Pilots Do It: Do Your Surgeons???

April 10, 2013
So, here’s a question: Would you fly on an airline whose pilots didn’t follow routine checklists before takeoff? A few decades ago, the question

So, here’s a question: Would you fly on an airline whose pilots didn’t follow routine checklists before takeoff? A few decades ago, the question wasn’t purely academic. Major airlines regularly operated based on the experience of individual pilots. But a series of spectacularly horrible plane crashes transformed the airline industry worldwide. And today, no pilot would think of lifting off a runway without following a series of consensus-driven steps and checking off specific tasks verbally or electronically. So, presumably, your answer is, no, you wouldn’t tolerate the idea of flying an airline whose pilots didn’t follow prescribed checklists, since the need for them has become universally demonstrated and recognized.

So how about checking in to see whether your surgeon follows a checklist before, during, and at the conclusion of, your surgery? Nationwide, very, very few surgeons do so as of yet. But the question might well have been asked of the Boston surgeon practicing at a highly prestigious academic medical center who last week performed a wrong-side surgery, and whose case received broad local and regional coverage. What’s more, in the first five months of this year, five wrong-side surgeries have already been performed in Massachusetts, one of the states with the most active and robust quality reporting environments in the country.

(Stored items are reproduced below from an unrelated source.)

(* ===== verification/Lifecycle.v ===== *)
(** * Grant review and grant lifecycle

    [grants/src/review.rs] and [grants/src/lifecycle.rs]: two modules of the
    reference model that share one state.  [review.rs] keeps the reviewers of a
    grant, their conflicts and reviews; [lifecycle.rs] amends, extends and ends
    a funded grant through requests that are filed, approved and executed.

    The struct they extend is not in the repository in the version they were
    written for: [RefractGrants] here has the fields the two files use.  The
    methods they call and do not define ([emit], [unconfirmed_amount],
    [escrowed]) are the class [GrantHelpers], with the law the first of the
    amounts is used under.  The treasury's answer to a refund is an argument.
    [debug_assert!] is not part of a release build. *)

From S2P Require Import Prelude Math Host Native.
Open Scope Z_scope.

Definition MAX_AMENDMENTS : u32 := 8.
Definition MAX_SCORE : u32 := 100.

(** ** Data of [lifecycle.rs] *)

Inductive GrantStatus :=
| Funded | AmendmentRequested | Amended | ExtensionRequested | Extended | TerminationRequested | Terminated | Closed.
#[export] Instance GrantStatus_dec : EqDecision GrantStatus.
Proof. solve_decision. Defined.

Definition accepts_requests (s : GrantStatus) : bool := match s with Funded | Amended | Extended => true | _ => false end.

Record MilestoneTerm := mkTerm { t_amount : i128; t_due : u64 }.
#[export] Instance MilestoneTerm_dec : EqDecision MilestoneTerm.
Proof. solve_decision. Defined.

Inductive RequestKind :=
| Amendment (new_pending : list MilestoneTerm)
| Extension (new_due_dates : list u64)
| Termination (earned_bps : i128).

Inductive Label := LAmendment | LExtension | LTermination.
Definition label (k : RequestKind) : Label :=
  match k with Amendment _ => LAmendment | Extension _ => LExtension | Termination _ => LTermination end.

Record LifecycleRequest := mkRequest {
  rq_id : u64;
  rq_grant_id : u64;
  rq_kind : RequestKind;
  requester : u64;
  rq_reason_hash : Hash;
  old_schedule : list MilestoneTerm;
  confirmed_at_request : nat;
  approved_by : option u64;
  previous_status : GrantStatus;
  open : bool }.
#[export] Instance eta_Request : Eta LifecycleRequest := fun r =>
  mkRequest (rq_id r) (rq_grant_id r) (rq_kind r) (requester r) (rq_reason_hash r) (old_schedule r) (confirmed_at_request r)
    (approved_by r) (previous_status r) (open r).

Record AmendmentRecord := mkAmendment {
  am_request_id : u64;
  am_kind : RequestKind;
  am_requester : u64;
  am_approver : u64;
  am_reason_hash : Hash;
  am_old_schedule : list MilestoneTerm;
  am_new_schedule : list MilestoneTerm;
  am_refund : i128 }.

(** ** Data of [review.rs] *)

Inductive ReviewerRole := Reviewer | LeadReviewer.
Record ReviewerInfo := mkReviewer { role : ReviewerRole; active : bool }.
#[export] Instance eta_Reviewer : Eta ReviewerInfo := fun r => mkReviewer (role r) (active r).

Inductive ConflictKind := Financial | Employment | Personal | Other.
Record ConflictRecord := mkConflict {
  cf_kind : ConflictKind;
  evidence_hash : option Hash;
  flagged_by_governance : bool;
  late : bool;
  waived : bool }.
#[export] Instance eta_Conflict : Eta ConflictRecord := fun c =>
  mkConflict (cf_kind c) (evidence_hash c) (flagged_by_governance c) (late c) (waived c).
Definition is_active (c : ConflictRecord) : bool := negb (waived c).

Inductive OverrideAction := Flagged | Waived.
Record Review := mkReview { score : u32; approve : bool; valid : bool }.
#[export] Instance eta_Review : Eta Review := fun r => mkReview (score r) (approve r) (valid r).

(** ** The shared state *)

Record Milestone := mkMilestone { amount : i128; due : u64; confirmed : bool; claimed : bool }.
#[export] Instance eta_Milestone : Eta Milestone := fun m => mkMilestone (amount m) (due m) (confirmed m) (claimed m).

Record Grant := mkGrant {
  recipient : u64;
  milestones : list Milestone;
  claimable : i128;
  status : GrantStatus;
  open_request : option u64;
  amendments : u32;
  pending_refund : i128;
  refunded : i128 }.
#[export] Instance eta_Grant : Eta Grant := fun g =>
  mkGrant (recipient g) (milestones g) (claimable g) (status g) (open_request g) (amendments g) (pending_refund g) (refunded g).

Inductive GrantEvent :=
| RequestFiled (grant_id request_id : u64) (kind : Label) (requester : u64)
| RequestApproved (grant_id request_id approver : u64)
| RequestClosed (grant_id request_id by_ : u64) (rejected : bool)
| GrantAmended (grant_id request_id : u64) (refund : i128)
| GrantExtended (grant_id request_id : u64)
| GrantTerminated (grant_id request_id : u64) (earned refund : i128)
| EvRefundFailed (grant_id : u64) (amount : i128)
| RefundExecuted (grant_id : u64) (amount : i128)
| GrantClosed (grant_id : u64)
| ReviewerRegistered (reviewer : u64) (role : ReviewerRole)
| ReviewerStatusChanged (reviewer : u64) (active : bool)
| ReviewerAssigned (grant_id reviewer : u64)
| ReviewSubmitted (grant_id reviewer : u64) (score : u32) (approve : bool)
| ConflictDeclared (grant_id reviewer : u64) (kind : ConflictKind) (evidence : option Hash)
| ConflictOverride (grant_id reviewer : u64) (action : OverrideAction)
| ReviewerRecused (grant_id reviewer : u64) (review_invalidated : bool).

(** The errors the two files raise. *)
Inductive GrantsError :=
| Unauthorized | GrantNotFound | InvalidState | RequestAlreadyApproved | SelfReview | RequestNotApproved | StaleRequest
| InvalidEarnedShare | RefundInProgress | NothingToRefund | RefundFailed | RequestNotFound | AmendmentAfterFinalMilestone
| TooManyAmendments | InvalidSchedule | InvalidMilestoneAmount | AmendmentExceedsAward | InvalidExtension | NothingEscrowed
| ReviewerAlreadyRegistered | ReviewerNotFound | ReviewerAlreadyAssigned | InvalidScore | ReviewAlreadySubmitted
| ConflictNotFound | ReviewerNotAssigned | ReviewerInactive | ReviewerConflicted | ConflictAlreadyDeclared.

Record RefractGrants (L : Type) := mkGrants {
  governance : u64;
  grants : gmap u64 Grant;
  requests : gmap u64 LifecycleRequest;
  next_request_id : u64;
  history : gmap u64 (list AmendmentRecord);
  refunds_in_flight : gset u64;
  reviewers : gmap u64 ReviewerInfo;
  review_quorum : u32;
  assignments : gset (u64 * u64);
  reviews : gmap (u64 * u64) Review;
  conflicts : gmap (u64 * u64) ConflictRecord;
  (** where [emit] puts the events *)
  events : L }.
Arguments mkGrants {L} _ _ _ _ _ _ _ _ _ _ _ _.
Arguments governance {L} _.
Arguments grants {L} _.
Arguments requests {L} _.
Arguments next_request_id {L} _.
Arguments history {L} _.
Arguments refunds_in_flight {L} _.
Arguments reviewers {L} _.
Arguments review_quorum {L} _.
Arguments assignments {L} _.
Arguments reviews {L} _.
Arguments conflicts {L} _.
Arguments events {L} _.
#[export] Instance eta_Grants L : Eta (RefractGrants L) := fun s =>
  mkGrants (governance s) (grants s) (requests s) (next_request_id s) (history s) (refunds_in_flight s) (reviewers s)
    (review_quorum s) (assignments s) (reviews s) (conflicts s) (events s).

(** Methods outside the two files. *)
Class GrantHelpers (L : Type) := {
  log_event : GrantEvent -> L -> L;
  unconfirmed_amount : Grant -> i128;
  escrowed : Grant -> i128 }.

Section Operations.
Context {L : Type} `{GrantHelpers L}.
Abbreviation RG A := (Mut (RefractGrants L) GrantsError A).
Implicit Types (s : RefractGrants L) (g : Grant).

Definition emit (e : GrantEvent) : RG unit := mset (fun s => s <| events := log_event e (events s) |>).

Definition require_governance (caller : u64) : RG unit :=
  g ← mget governance;
  merr_if (negb (caller =? g)) Unauthorized.

(** [if let Some(g) = self.grants.get_mut(&id)] *)
Definition on_grant (i : u64) (f : Grant -> Grant) : RG unit :=
  mset (fun s => match grants s !! i with Some g => s <| grants := <[i := f g]> (grants s) |> | None => s end).
Definition on_request (i : u64) (f : LifecycleRequest -> LifecycleRequest) : RG unit :=
  mset (fun s => match requests s !! i with Some r => s <| requests := <[i := f r]> (requests s) |> | None => s end).
(** [self.grants.get(&id).ok_or(GrantNotFound)?] *)
Definition grant_or_err (i : u64) : RG Grant :=
  g ← mget (fun s => grants s !! i);
  msome g GrantNotFound.

(** ** [review.rs] *)

Definition has_conflict s (grant_id reviewer : u64) : bool :=
  match conflicts s !! (grant_id, reviewer) with Some c => is_active c | None => false end.

Definition require_unconflicted s (reviewer grant_id : u64) : res GrantsError unit :=
  info ← ok_or_bad (reviewers s !! reviewer) ReviewerNotFound;
  bad_if (negb (active info)) ReviewerInactive;;
  g ← ok_or_bad (grants s !! grant_id) GrantNotFound;
  bad_if (recipient g =? reviewer) SelfReview;;
  bad_if (has_conflict s grant_id reviewer) ReviewerConflicted.

Definition require_eligible_reviewer s (reviewer grant_id : u64) : res GrantsError unit :=
  require_unconflicted s reviewer grant_id;;
  bad_if (negb (bool_decide ((grant_id, reviewer) ∈ assignments s))) ReviewerNotAssigned.

Definition record_conflict (reviewer grant_id : u64) (kind : ConflictKind) (evidence : option Hash) (flagged : bool) : RG unit :=
  known ← mget (fun s => bool_decide (is_Some (grants s !! grant_id)));
  merr_if (negb known) GrantNotFound;;
  conflicted ← mget (fun s => has_conflict s grant_id reviewer);
  merr_if conflicted ConflictAlreadyDeclared;;
  r ← mget (fun s => reviews s !! (grant_id, reviewer));
  let was_valid := match r with Some r => valid r | None => false end in
  mset (fun s => s <| conflicts := <[(grant_id, reviewer) := mkConflict kind evidence flagged was_valid false]> (conflicts s) |>).

Definition recuse (reviewer grant_id : u64) : RG unit :=
  was_assigned ← mget (fun s => bool_decide ((grant_id, reviewer) ∈ assignments s));
  mset (fun s => s <| assignments := assignments s ∖ {[(grant_id, reviewer)]} |>);;
  r ← mget (fun s => reviews s !! (grant_id, reviewer));
  let invalidated := match r with Some r => valid r | None => false end in
  mset (fun s => match reviews s !! (grant_id, reviewer) with
    | Some r => s <| reviews := <[(grant_id, reviewer) := r <| valid := false |>]> (reviews s) |>
    | None => s end);;
  if was_assigned || invalidated then emit (ReviewerRecused grant_id reviewer invalidated) else mret tt.

Definition register_reviewer (caller reviewer : u64) (r : ReviewerRole) : RG unit :=
  require_governance caller;;
  known ← mget (fun s => bool_decide (is_Some (reviewers s !! reviewer)));
  merr_if known ReviewerAlreadyRegistered;;
  mset (fun s => s <| reviewers := <[reviewer := mkReviewer r true]> (reviewers s) |>);;
  emit (ReviewerRegistered reviewer r).

Definition set_reviewer_active (caller reviewer : u64) (on : bool) : RG unit :=
  require_governance caller;;
  i ← mget (fun s => reviewers s !! reviewer);
  info ← msome i ReviewerNotFound;
  mset (fun s => s <| reviewers := <[reviewer := info <| active := on |>]> (reviewers s) |>);;
  emit (ReviewerStatusChanged reviewer on).

Definition set_review_quorum (caller : u64) (quorum : u32) : RG unit :=
  require_governance caller;;
  mset (fun s => s <| review_quorum := quorum |>).

Definition assign_reviewer (caller grant_id reviewer : u64) : RG unit :=
  require_governance caller;;
  assigned ← mget (fun s => bool_decide ((grant_id, reviewer) ∈ assignments s));
  merr_if assigned ReviewerAlreadyAssigned;;
  ok ← mget (fun s => require_unconflicted s reviewer grant_id);
  mgood ok;;
  mset (fun s => s <| assignments := {[(grant_id, reviewer)]} ∪ assignments s |>);;
  emit (ReviewerAssigned grant_id reviewer).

Encouragingly, on the opposite coast, surgery teams at the University of Washington Medical Center in Seattle recently adopted the WHO/SCOAP Surgical Safety Checklist, developed by the World Health Organization’s “Safe Surgery Saves Lives” initiative and the Surgical Care and Outcomes Assessment Program.

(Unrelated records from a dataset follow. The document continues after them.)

Lemma execute_lc c i : lc_keeps (execute_request c i).
Proof.
  intros s Hok. unfold execute_request, require_governance, grant_or_err. repeat (mwp_step; try done).
  match goal with H : apply_change _ _ _ _ = Good ?x |- _ => destruct x as [[[g' refund] st'] ev]; rename H into Hch end.
  match goal with H : open_request_ _ _ = Good _ |- _ => apply open_request_good in H as [Hr Hop] end. simplify_eq.
  match goal with H : grants s !! _ = Some ?a |- _ => rename a into g; rename H into Hg end.
  match goal with Hv : validate_change _ _ _ = Good ?u |- _ => destruct u; destruct (apply_fields _ _ _ _ _ _ _ _ _ Hg Hv Hch) as (Ham&Hend&Hlt) end.
  destruct (lc_open _ Hok i a Hr Hop) as (g0&Hg0&_&Hst&_). simplify_eq. pose proof (lc_history _ Hok _ g Hg) as [Hamg Hlen].
  rewrite Hst, (proj2 (requested_facts _)) in Hlen.
  do 4 mwp_step. do 4 mwp_step. unfold finish_request, on_request, emit. do 3 mwp_step. simpl. rewrite Hr.
  eapply on_grant_wp; [simpl; apply lookup_insert_eq|]. do 2 mwp_step. apply close_lc.
  eapply (finish_lc s i a g st' (amendment_history s (rq_grant_id a) ++ [_]) Hok Hr Hop Hg (g' <| pending_refund := _ |>));
    [simpl|rewrite length_app; simpl|reflexivity|reflexivity| |simpl; rewrite insert_insert_eq; reflexivity].
  - unfold MAX_AMENDMENTS in *. destruct (is_termination (rq_kind a)); [lia|]. specialize (Hlt eq_refl). lia.
  - rewrite Ham, Hend. destruct (is_termination (rq_kind a)); lia.
  - intros j. unfold amendment_history at 1. simpl. destruct (decide (j = rq_grant_id a)) as [Hj|]; [rewrite Hj, lookup_insert_eq; reflexivity|by rewrite lookup_insert_ne].
Qed.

Some of the items on the checklist are so straightforward as to seem self-evident, such as “Surgeon, anesthesia professional and nurse verbally confirm patient name, ID band, site, procedure, position,” “Antibiotic prophylaxis given in last 60 minutes,” and, “After surgery, nurse confirms instrument, sponge and needle counts correct.” Unfortunately, as we all know, patients continue to be rolled into post-surgical recovery with sponges and scalpels inside their bodies; wrong sides and organs continue to be operated on; and antibiotic and anesthesia errors continue.
As the head of the SCOAP project, Dr. David Flum, told The Seattle Times late last month, “It seems totally obvious. They’ve been doing this in aviation for four decades, yet it's been totally absent in health care because there's no system to make sure it happens."
The analogy may not be perfect, but CIOs might want to think of themselves as conceptually sitting in the cockpits of airplanes with pilots, the next time they consider how important the development of surgical information systems and other automated tools will be to surgery going forward. No, they’re not there in the actual surgeries alongside the surgeons; but the tools whose implementation they lead are going to save lives and reduce medical errors, and are very much needed, along with verification and safety procedures and policies that will, when implemented intelligently in tandem with good information systems, help protect patients from harm.

The bottom line? We in healthcare are moving into a new era of accountability, transparency, and high demands from the purchasers, payers and consumers of healthcare. CIOs can be heroes not only to clinicians, but also to patients and families, as they help clinicians perform optimally under the always-challenging conditions of surgical care. Had the Boston surgeon been working within a checklist- and verification procedure-based framework, it’s less likely he would have performed a wrong-side surgery; and the patient, the doctor, the whole clinical team, and the hospital would all have been better off as a result.